The fetal skeleton begins to form literally from the first days of conception. Already on the second day, the fertilized egg, which actively divides and grows rapidly, forms special cells - ectoderm. From the ectoderm, bone tissue and skeletal bones develop in the future.
Human skeleton- an extremely important component of our body. Bones support the body, determine its shape and size, and protect internal organs from injury. Bone tissue is involved in mineral metabolism in the body, the skull protects the human brain, bone marrow influences the immune system, and the main processes of hematopoiesis occur in it.

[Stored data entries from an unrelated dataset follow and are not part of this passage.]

(* ===== verification/Fs.v ===== *)
(** * Files

    The part of the host file system the Cloud Hypervisor driver works on: an
    entry per path, which is a regular file with its contents, a symbolic link
    or a directory. Links are followed at the last component of a path, as
    [open(2)] does; the directories above it are not links. A call that the
    kernel refuses for a reason that is not in this state (a missing parent, a
    full disk, another file system) is a failure of the caller's environment:
    see [outcome] in [ChDriver]. *)
From S2P Require Import Prelude Strs.

(** ** Paths: [std::path::Path] *)
Definition ends_with_slash (p : string) : bool := bool_decide (trim_end_char "/"%char p ≠ p).

(** [Path::join]: an absolute path replaces the base. *)
Definition path_join (base p : string) : string :=
  if starts_with p "/" || bool_decide (base = "") then p
  else if ends_with_slash base then base +:+ p
  else base +:+ "/" +:+ p.

Fixpoint rsplit_once (c : ascii) (s : string) : option (string * string) :=
  match s with
  | "" => None
  | String a s' =>
      match rsplit_once c s' with
      | Some (x, y) => Some (String a x, y)
      | None => if decide (a = c) then Some ("", s') else None
      end
  end.

(** [Path::file_name] and [Path::parent], for paths without a final [.]
    component. *)
Definition file_name (p : string) : option string :=
  let q := trim_end_char "/"%char p in
  let n := match rsplit_once "/"%char q with Some (_, n) => n | None => q end in
  if bool_decide (n ∈ [""; "."; ".."]) then None else Some n.

Definition parent (p : string) : option string :=
  let q := trim_end_char "/"%char p in
  match rsplit_once "/"%char q with
  | Some ("", _) => Some "/"
  | Some (d, _) => Some (trim_end_char "/"%char d)
  | None => if bool_decide (q = "") then None else Some ""
  end.

(** [Path::with_file_name] *)
Definition with_file_name (p n : string) : string :=
  match file_name p with
  | Some _ => path_join (default "" (parent p)) n
  | None => path_join p n
  end.

(** ** The store *)
Inductive Entry := EFile (content : string) | ELink (target : string) | EDir.

#[global] Instance Entry_eq_dec : EqDecision Entry.
Proof. solve_decision. Defined.

Abbreviation Fs := (gmap string Entry).

(** The kernel follows at most 40 links. *)
Definition MAX_LINKS : nat := 40.

Fixpoint follow (n : nat) (fs : Fs) (p : string) : option string :=
  match fs !! p with
  | Some (ELink t) =>
      match n with
      | 0 => None
      | S n => follow n fs (path_join (default "" (parent p)) t)
      end
  | _ => Some p
  end.
Definition resolve (fs : Fs) (p : string) : option string := follow MAX_LINKS fs p.

(** [stat]: what the path names in the end *)
Definition entry_at (fs : Fs) (p : string) : option Entry := q ← resolve fs p; fs !! q.

Definition fs_read (fs : Fs) (p : string) : option string :=
  match entry_at fs p with Some (EFile s) => Some s | _ => None end.

(** [open] with [O_CREAT | O_TRUNC] and a complete write *)
Definition fs_write (fs : Fs) (p s : string) : option Fs :=
  q ← resolve fs p;
  match fs !! q with
  | Some EDir => None
  | _ => Some (<[q := EFile s]> fs)
  end.

Inductive FsError := FsNotFound | FsExists | FsOther.

#[global] Instance FsError_eq_dec : EqDecision FsError.
Proof. solve_decision. Defined.

Definition fs_create_dir_all (fs : Fs) (p : string) : result Fs FsError :=
  match entry_at fs p with
  | Some EDir => Ok fs
  | Some _ => Err FsExists
  | None => match fs !! p with None => Ok (<[p := EDir]> fs) | Some _ => Err FsExists end
  end.

Definition fs_remove_file (fs : Fs) (p : string) : result Fs FsError :=
  match fs !! p with
  | Some EDir => Err FsOther
  | Some _ => Ok (delete p fs)
  | None => Err FsNotFound
  end.

(** [rename(2)] of something that is not a directory: the destination is
    replaced. *)
Definition fs_rename (fs : Fs) (a b : string) : result Fs FsError :=
  match fs !! a, fs !! b with
  | None, _ => Err FsNotFound
  | Some EDir, _ | _, Some EDir => Err FsOther
  | Some e, _ => Ok (<[b := e]> (delete a fs))
  end.

Definition fs_symlink (fs : Fs) (target p : string) : result Fs FsError :=
  match fs !! p with
  | Some _ => Err FsExists
  | None => Ok (<[p := ELink target]> fs)
  end.

(** [std::fs::copy] and [cp]: contents are read and written through links. *)
Definition fs_copy (fs : Fs) (a b : string) : result Fs FsError :=
  match fs_read fs a with
  | None => Err FsNotFound
  | Some s => match fs_write fs b s with Some fs' => Ok fs' | None => Err FsOther end
  end.

(** ** Lemmas on paths *)
Lemma contains_char_cons a s c : contains_char (String a s) c = false → a ≠ c ∧ contains_char s c = false.
Proof. simpl. by case_decide. Qed.

Lemma rsplit_once_None c n : contains_char n c = false → rsplit_once c n = None.
Proof.
  induction n as [|a n IH]; [done|]. intros [Ha Hn]%contains_char_cons. simpl.
  by rewrite IH, decide_False.
Qed.

Lemma rsplit_once_app c b n : contains_char n c = false → rsplit_once c (b +:+ String c n) = Some (b, n).
Proof.
  intros Hn. induction b as [|a b IH]; simpl; [|by rewrite IH].
  by rewrite rsplit_once_None, decide_True.
Qed.

Lemma trim_end_char_no_sep c n : contains_char n c = false → trim_end_char c n = n.
Proof.
  induction n as [|a n IH]; [done|]. intros [Ha Hn]%contains_char_cons. simpl.
  rewrite IH by done. destruct n; [by rewrite decide_False|done].
Qed.

Lemma trim_end_char_app c b n : contains_char n c = false → n ≠ "" → trim_end_char c (b +:+ n) = b +:+ n.
Proof.
  intros Hn Hne. induction b as [|a b IH]; simpl; [by apply trim_end_char_no_sep|].
  rewrite IH. destruct (b +:+ n) eqn:E; [|done]. by destruct b, n.
Qed.

(** A plain name: one path component that is neither empty nor special. *)
Definition plain (n : string) : bool :=
  negb (contains_char n "/"%char) && bool_decide (n ∉ [""; "."; ".."]).
(** A directory as the configuration gives it: not empty, no final slash. *)
Definition proper_dir (d : string) : bool := bool_decide (d ≠ "") && negb (ends_with_slash d).

Lemma plain_spec n : plain n = true → contains_char n "/"%char = false ∧ n ≠ "" ∧ n ∉ [""; "."; ".."].
Proof.
  unfold plain. intros [H1%negb_true_iff H2%bool_decide_eq_true]%andb_prop.
  split; [done|]. split; [|done]. intros ->. apply H2. by left.
Qed.

Lemma plain_relative n : plain n = true → starts_with n "/" = false.
Proof.
  intros (Hn & _ & _)%plain_spec. destruct (starts_with n "/") eqn:E; [|done].
  apply starts_with_spec in E as [t ->]. simpl in Hn. done.
Qed.

Lemma join_plain d n : proper_dir d = true → plain n = true → path_join d n = d +:+ "/" +:+ n.
Proof.
  unfold proper_dir, path_join. intros [Hd%bool_decide_eq_true Hs%negb_true_iff]%andb_prop Hn.
  rewrite plain_relative by done. rewrite bool_decide_eq_false_2 by done. simpl. by rewrite Hs.
Qed.

Lemma str_app_inj_l d n m : d +:+ n = d +:+ m → n = m.
Proof. induction d as [|a d IH]; simpl; [done|]. intros [= H]. auto. Qed.

Lemma join_plain_inj d n m : proper_dir d = true → plain n = true → plain m = true →
  path_join d n = path_join d m → n = m.
Proof. intros Hd Hn Hm. rewrite !join_plain by done. intros E%str_app_inj_l. by injection E. Qed.

Section named.
Context (d n : string) (Hd : proper_dir d = true) (Hn : plain n = true).

Lemma trim_join : trim_end_char "/"%char (path_join d n) = d +:+ "/" +:+ n.
Proof.
  rewrite join_plain by done. pose proof Hn as (Hc & Hne & _)%plain_spec.
  change (d +:+ "/" +:+ n) with (d +:+ ("/" +:+ n)). rewrite <- app_assoc_str.
  by apply trim_end_char_app.
Qed.

Lemma rsplit_join : rsplit_once "/"%char (d +:+ "/" +:+ n) = Some (d, n).
Proof. apply rsplit_once_app. by apply plain_spec in Hn as (? & _ & _). Qed.

Lemma file_name_join : file_name (path_join d n) = Some n.
Proof.
  unfold file_name. rewrite trim_join, rsplit_join. apply plain_spec in Hn as (_ & _ & Hp).
  by rewrite bool_decide_eq_false_2.
Qed.

Lemma parent_join : parent (path_join d n) = Some d.
Proof.
  unfold parent. rewrite trim_join, rsplit_join.
  unfold proper_dir, ends_with_slash in Hd. apply andb_prop in Hd as [Hd1%bool_decide_eq_true Hd2%negb_true_iff].
  apply bool_decide_eq_false in Hd2. destruct (decide (trim_end_char "/" d = d)) as [E|]; [|done].
  destruct d; [done|]. by rewrite E.
Qed.

Lemma with_file_name_join m : with_file_name (path_join d n) m = path_join d m.
Proof. unfold with_file_name. by rewrite file_name_join, parent_join. Qed.
End named.

(** ** Lemmas on the store *)
Lemma follow_file n (fs : Fs) p : (∀ t, fs !! p ≠ Some (ELink t)) → follow n fs p = Some p.
Proof. intros Hp. destruct n; simpl; destruct (fs !! p) as [[| |]|] eqn:E; try done; by edestruct Hp. Qed.

Lemma read_file (fs : Fs) p s : fs !! p = Some (EFile s) → fs_read fs p = Some s.
Proof.
  intros E. unfold fs_read, entry_at, resolve. rewrite follow_file by (intros t; by rewrite E). simpl. by rewrite E.
Qed.

(** The path something resolves to is not a link. *)
Lemma resolve_not_link fs p q t : resolve fs p = Some q → fs !! q ≠ Some (ELink t).
Proof.
  unfold resolve. generalize MAX_LINKS. intros n. revert p. induction n as [|n IH]; intros p; simpl.
  all: destruct (fs !! p) as [[| |]|] eqn:E; try (intros [= <-]; by rewrite E); try done.
  apply IH.
Qed.

Lemma write_spec fs p s fs' : fs_write fs p s = Some fs' →
  ∃ q, resolve fs p = Some q ∧ fs' = <[q := EFile s]> fs ∧ fs !! q ≠ Some EDir.
Proof.
  unfold fs_write. destruct (resolve fs p) as [q|]; simpl; [|done]. intros E. exists q. split; [done|].
  destruct (fs !! q) as [[| |]|]; try done; by injection E as <-.
Qed.

Lemma rename_ok fs a b fs' : fs_rename fs a b = Ok fs' →
  ∃ e, fs !! a = Some e ∧ e ≠ EDir ∧ fs !! b ≠ Some EDir ∧ fs' = <[b := e]> (delete a fs).
Proof.
  unfold fs_rename. destruct (fs !! a) as [e|]; [|done]. intros E. exists e.
  destruct e, (fs !! b) as [[| |]|]; try done; injection E as <-; done.
Qed.

(** Renaming there and back is the identity when the destination was free. *)
Lemma rename_back fs a b fs' : a ≠ b → fs !! b = None → fs_rename fs a b = Ok fs' →
  fs_rename fs' b a = Ok fs.
Proof.
  intros Hab Hb (e & Ha & He & _ & ->)%rename_ok. unfold fs_rename.
  rewrite lookup_insert_eq, lookup_insert_ne, lookup_delete_eq by done.
  assert (<[a := e]> (delete b (<[b := e]> (delete a fs))) = fs) as ->.
  { rewrite delete_insert_id by (rewrite lookup_delete_ne by done; done). by rewrite insert_delete_id. }
  by destruct e.
Qed.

General information about fetal skeletal development
70% of bones consist of particularly strong bone tissue containing large amounts of mineral salts. These are mainly: calcium, magnesium and phosphorus. Of course, in addition to them, other elements are needed for the proper formation of skeletal bones - aluminum, copper, selenium, fluorine, zinc, but in much smaller quantities. The fetus takes all these substances from the mother’s body, so it is important that a pregnant woman eats a nutritious and varied diet that contains “building material” for the child.
If necessary, the doctor can additionally prescribe vitamins and microelements. These recommendations should not be neglected: if the fetus does not receive the necessary substances for the formation of bones, the skeleton may form abnormally.